Records for the task: Begin

Lemma chain_suffix f k l x : chain f k l -> x ∈ l -> exists l', chain f x l' /\ (length l' <= length l)%nat.
Proof.
  induction 1 as [k n Hn Hp|k n l Hn H IH].
  - intros ->%list_elem_of_singleton. exists [k]. split; [by eapply chain_root|done].
  - intros [->|Hx]%elem_of_cons; [exists (k :: l); split; [by eapply chain_up|done]|].
    destruct (IH Hx) as (l' & Hl' & Hlen). exists l'. split; [done|]. cbn. lia.
Qed.

Lemma chain_nodup f k l : f_nodes f !! [] = None -> chain f k l -> NoDup l /\ forall x, x ∈ l -> is_Some (f_nodes f !! x).
Proof.
  intros H0. induction 1 as [k n Hn Hp|k n l Hn H [IH1 IH2]].
  - split; [apply NoDup_singleton|]. intros x ->%list_elem_of_singleton. eauto.
  - split; [|intros x [->|Hx]%elem_of_cons; eauto]. apply NoDup_cons. split; [|done]. intros Hk.
    destruct (chain_suffix _ _ _ _ H Hk) as (l' & Hl' & Hlen).
    pose proof (chain_det f k _ _ H0 (chain_up f k n l Hn H) Hl') as <-. cbn in Hlen. lia.
Qed.

(** ** What is below a row of siblings *)

(** The nodes of a row, each followed by what is below it when [deep]. *)
Inductive listing (f : Forest) (deep : bool) : list bytes -> list bytes -> Prop :=
| li_nil : listing f deep [] []
| li_flat k l out : deep = false -> listing f deep l out -> listing f deep (k :: l) (k :: out)
| li_deep k n l sub out :
    deep = true -> f_nodes f !! k = Some n -> listing f deep (fn_children n) sub -> listing f deep l out -> listing f deep (k :: l) (k :: sub ++ out).

(** The nodes are children of [p]. *)
Definition siblings_at f (p : bytes) (l : list bytes) : Prop := forall k, k ∈ l -> exists n, f_nodes f !! k = Some n /\ fn_parent n = p.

Records for the task: End

• What is needed: Only the lines from the one containing "li_deep k n" through the final line of the data belong in the answer, repeated exactly.

• Exercise answer:
| li_deep k n l sub out :
    deep = true -> f_nodes f !! k = Some n -> listing f deep (fn_children n) sub -> listing f deep l out -> listing f deep (k :: l) (k :: sub ++ out).

(** The nodes are children of [p]. *)
Definition siblings_at f (p : bytes) (l : list bytes) : Prop := forall k, k ∈ l -> exists n, f_nodes f !! k = Some n /\ fn_parent n = p.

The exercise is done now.